Посетитель развел руками обнимающим широким движением, показывая, что сказал все.
- Понятно. И вы принесли свою надежду ко мне?
- К вам, Герой Григорьевич, исключительно к вам!
Герой смотрел на дирижера и режиссера свысока: побираться пришел. И никакого нет таинства в его самонадеянной профессии - жрец искусств, видите ли. Если ты такой жрец, умей сам и деньги зарабатывать, а не клянчить.
- И вам хотелось бы получить деньги вообще или на какую-нибудь конкретную постановку?
- Ну если вы хотите знать конкретно, куда я вас хочу вовлечь... Помните, опять перебил сам себя: - "Но ясно вижу, чувствую теперь я, куда себя в мечтах завлек", да, так вот, в мечтах моих завлечь вас проспонсировать "Аиду". Пласидо Доминго, может быть, приедет на пару спектаклей. Да и наш молодой Котенков давно хочет спеть Радамеса. И Веня Петровский, наш гениальный сценограф, бредит Египтом, хочет создать потрясающее действо. Всё сходится. И я уже слышу, как буду делать. Столько планов и надежд - и все они в руках Героя Братеева.

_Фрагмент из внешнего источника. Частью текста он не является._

(* ===== verification/NexusJanitor.v ===== *)
(** * The life of the service registry

    [common/nexus]: construction and destruction of [Nexus] around its janitor
    thread ([nexus.cpp]), the singleton overloads ([nexus.inl]) and the sweep
    interval.  The members are initialised in the order of their declaration:
    [janitor_] starts its thread before [stop_] and [sweep_interval_] have their
    values, so the two threads are steps of one machine from that point on. *)

From stdpp Require Import list gmap relations.
From S2P Require Import Prelude Nexus.

Local Open Scope Z_scope.
Local Open Scope demi_scope.

(** ** Singletons *)

(** [register_singleton<T>]: instance 0 of the type. *)
Definition register_singleton_factory (T : N) (f : nat) (l : Lifetime) (n : Nexus) : Nexus :=
  register_factory (T, 0%N) f l n.
Definition register_singleton_shared (T : N) (l : Lifetime) (now : Z) (keep : bool) (n : Nexus) : Nexus :=
  register_object (T, 0%N) l now keep n.
(** By value: [make_shared] makes the object, and nobody else holds it. *)
Definition register_instance_value (T id : N) (l : Lifetime) (now : Z) (n : Nexus) : Nexus :=
  register_object (T, id) l now false n.
Definition register_singleton_value (T : N) (l : Lifetime) (now : Z) (n : Nexus) : Nexus :=
  register_instance_value T 0%N l now n.

(** A registered value is there until something removes it, under its type and
    id only; a [Scoped] one, held by nobody, does not survive a sweep. *)
Lemma register_value_has T id l now n :
  has (T, id) (register_instance_value T id l now n) = true ∧
  (∀ k, k ≠ (T, id) → has k (register_instance_value T id l now n) = has k n) ∧
  (l = Scoped → next_obj n ∉ handles n → ∀ now', has (T, id) (sweep now' (register_instance_value T id l now n)) = false).
Proof.
  unfold has, register_instance_value, register_object, put_slot, sweep, with_map. cbn. split_and!.
  - rewrite lookup_insert_eq. by rewrite bool_decide_true.
  - intros k Hk. by rewrite lookup_insert_ne.
  - intros -> Hh now'. rewrite lookup_omap, lookup_insert_eq. cbn. rewrite decide_False by done.
    by rewrite bool_decide_false; [|intros [? ?]].
Qed.

(** ** The janitor *)

(** Where the thread that constructs, uses and destroys the registry stands. *)
Inductive owner_pc : Type :=
  | OStartJanitor | OInitStop | OInitInterval   (* the constructor, member by member *)
  | OUse
  | OJoin                                       (* the destructor after [stop_.store(true)] *)
  | ODone.

(** [sweep_loop]: the test, the sleep, the sweep. *)
Inductive janitor_pc : Type := JNotStarted | JTest | JSleep | JSweep | JEnded | JUndefined.

(** [None] is a member without a value: reading it is undefined. *)
Record machine := mkMachine {
  owner : owner_pc;
  janitor : janitor_pc;
  stop_ : option bool;
  sweep_interval_ : option Z;
  registry : Nexus;
}.

(** An object with automatic or dynamic storage starts with nothing; the static
    one of [instance()] is zeroed first. *)
Definition fresh : machine := mkMachine OStartJanitor JNotStarted None None new_nexus.
Definition zeroed : machine := mkMachine OStartJanitor JNotStarted (Some false) (Some 0) new_nexus.

Inductive action : Type :=
  | Construct                              (* the next member initialiser *)
  | SetInterval (secs : Z)
  | Use (n : Nexus)                        (* any operation of the registry *)
  | Destroy                                (* [stop_.store(true)] *)
  | Join                                   (* [janitor_.join()] returns *)
  | Janitor (now : Z).                     (* the janitor's next step *)

Definition janitor_step (now : Z) (m : machine) : option machine :=
  match janitor m with
  | JTest =>
      match stop_ m with
      | None => Some (mkMachine (owner m) JUndefined (stop_ m) (sweep_interval_ m) (registry m))
      | Some true => Some (mkMachine (owner m) JEnded (stop_ m) (sweep_interval_ m) (registry m))
      | Some false => Some (mkMachine (owner m) JSleep (stop_ m) (sweep_interval_ m) (registry m))
      end
  | JSleep =>
      match sweep_interval_ m with
      | None => Some (mkMachine (owner m) JUndefined (stop_ m) (sweep_interval_ m) (registry m))
      | Some _ => Some (mkMachine (owner m) JSweep (stop_ m) (sweep_interval_ m) (registry m))
      end
  | JSweep => Some (mkMachine (owner m) JTest (stop_ m) (sweep_interval_ m) (sweep now (registry m)))
  | _ => None
  end.

Definition owner_step (a : action) (m : machine) : option machine :=
  match owner m, a with
  | OStartJanitor, Construct => Some (mkMachine OInitStop JTest (stop_ m) (sweep_interval_ m) (registry m))
  | OInitStop, Construct => Some (mkMachine OInitInterval (janitor m) (Some false) (sweep_interval_ m) (registry m))
  | OInitInterval, Construct => Some (mkMachine OUse (janitor m) (stop_ m) (Some 2) (registry m))
  | OUse, SetInterval secs => Some (mkMachine OUse (janitor m) (stop_ m) (Some secs) (registry m))
  | OUse, Use n => Some (mkMachine OUse (janitor m) (stop_ m) (sweep_interval_ m) n)
  | OUse, Destroy => Some (mkMachine OJoin (janitor m) (Some true) (sweep_interval_ m) (registry m))
  | OJoin, Join =>
      match janitor m with
      | JEnded => Some (mkMachine ODone JEnded (stop_ m) (sweep_interval_ m) (registry m))
      | _ => None
      end
  | _, _ => None
  end.

Definition mstep (a : action) (m : machine) : option machine :=
  match a with Janitor now => janitor_step now m | _ => owner_step a m end.

Fixpoint mrun (l : list action) (m : machine) : option machine :=
  match l with
  | [] => Some m
  | a :: l' => match mstep a m with Some m' => mrun l' m' | None => None end
  end.

(** ** Construction *)

(** The janitor may read [stop_] before it has a value. *)
Theorem janitor_reads_uninitialised :
  ∃ m, mrun [Construct; Janitor 0] fresh = Some m ∧ owner m = OInitStop ∧ janitor m = JUndefined.
Proof. eexists. split; [done|]. done. Qed.

(** In zeroed storage it reads zeros instead: nothing undefined happens, in any
    interleaving, and the interval is 0 until the constructor has set it. *)
Definition initialised (m : machine) : Prop :=
  is_Some (stop_ m) ∧ is_Some (sweep_interval_ m) ∧ janitor m ≠ JUndefined.

Lemma initialised_step a m m' : mstep a m = Some m' → initialised m → initialised m'.
Proof.
  unfold initialised, mstep, owner_step, janitor_step. intros Hs ([b Hb] & [i Hi] & Hj).
  destruct a, (owner m), (janitor m) eqn:Ej; simplify_eq/=; try done;
    try (rewrite Hb in Hs); try (rewrite Hi in Hs); try destruct b; simplify_eq/=; eauto 10.
Qed.

Theorem zeroed_janitor_defined l m : mrun l zeroed = Some m → janitor m ≠ JUndefined.
Proof.
  assert (initialised zeroed) as H0 by (split_and!; eauto; done). revert H0. generalize zeroed as m0.
  induction l as [|a l IH]; intros m0 H0; cbn [mrun]; [by intros [= <-]; apply H0|].
  destruct (mstep a m0) as [m1|] eqn:E; [|done]. apply IH. by eapply initialised_step.
Qed.

(** ** Destruction *)

(** Once [stop_] is set the janitor can always step until it has ended, in at
    most three steps, one sleep and one sweep among them; then [join] returns. *)
Definition steps_left (j : janitor_pc) : nat :=
  match j with JTest => 1 | JSweep => 2 | JSleep => 3 | _ => 0 end.

Definition stopping (m : machine) : Prop :=
  owner m = OJoin ∧ stop_ m = Some true ∧ is_Some (sweep_interval_ m) ∧
  (janitor m = JTest ∨ janitor m = JSleep ∨ janitor m = JSweep ∨ janitor m = JEnded).

Lemma stopping_step now m m' :
  stopping m → janitor_step now m = Some m' → stopping m' ∧ (steps_left (janitor m') < steps_left (janitor m))%nat.
Proof.
  unfold stopping, janitor_step. intros (Ho & Hs & [i Hi] & Hj).
  destruct Hj as [Hj|[Hj|[Hj|Hj]]]; rewrite Hj; try rewrite Hs; try rewrite Hi; intros [= <-]; cbn;
    (split; [|lia]); split_and!; eauto.
Qed.

Lemma stopping_progress m : stopping m → janitor m = JEnded ∨ ∃ m', janitor_step 0 m = Some m'.
Proof.
  unfold stopping, janitor_step. intros (Ho & Hs & [i Hi] & Hj).
  destruct Hj as [Hj|[Hj|[Hj|Hj]]]; rewrite Hj; [right|right|right|by left]; rewrite ?Hs, ?Hi; eauto.
Qed.

(** The destructor returns. *)
Theorem destructor_joins m :
  stopping m → ∃ l m', (length l ≤ 4)%nat ∧ mrun l m = Some m' ∧ owner m' = ODone.
Proof.
  assert (∀ n m, (steps_left (janitor m) ≤ n)%nat → stopping m → ∃ l m', (length l ≤ S n)%nat ∧ mrun l m = Some m' ∧ owner m' = ODone) as H.
  { clear m. induction n as [|n IH]; intros m Hn Hm; destruct (stopping_progress m Hm) as [Hj|[m1 H1]].
    - exists [Join]. destruct Hm as (Ho & _). eexists. cbn. unfold owner_step. rewrite Ho, Hj. done.
    - destruct (stopping_step _ _ _ Hm H1). lia.
    - exists [Join]. destruct Hm as (Ho & _). eexists. split; [cbn; lia|]. cbn. unfold owner_step. rewrite Ho, Hj. done.
    - destruct (stopping_step _ _ _ Hm H1) as [Hm1 Hl]. destruct (IH m1) as (l & m' & Hlen & Hr & Hd); [lia|done|].
      exists (Janitor 0 :: l), m'. split; [cbn; lia|]. split; [|done]. cbn [mrun mstep]. by rewrite H1. }
  intros Hm. apply H; [|done]. destruct (janitor m); cbn; lia.
Qed.

Lemma destructor_joins_witness :
  ∃ m, mrun [Construct; Construct; Construct; Janitor 0; Destroy] fresh = Some m ∧
    ∃ l m', (length l ≤ 4)%nat ∧ mrun l m = Some m' ∧ owner m' = ODone.
Proof.
  eexists. split; [reflexivity|]. apply destructor_joins. split_and!; eauto. 
Defined.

- Да-а, Древний Египет - это эффектно, и Египет сам по себе я уважаю по некоторым причинам, - улыбнулся Герой. - Но вы знаете, я не люблю "Аиду".
Не будь Братеев толстосумом, по прихоти которого может состояться или нет очередная "Аида" в Петербурге, он бы не решился сказать вслух такое. А теперь он свободен говорить все, что думает, - благодаря своим деньгам.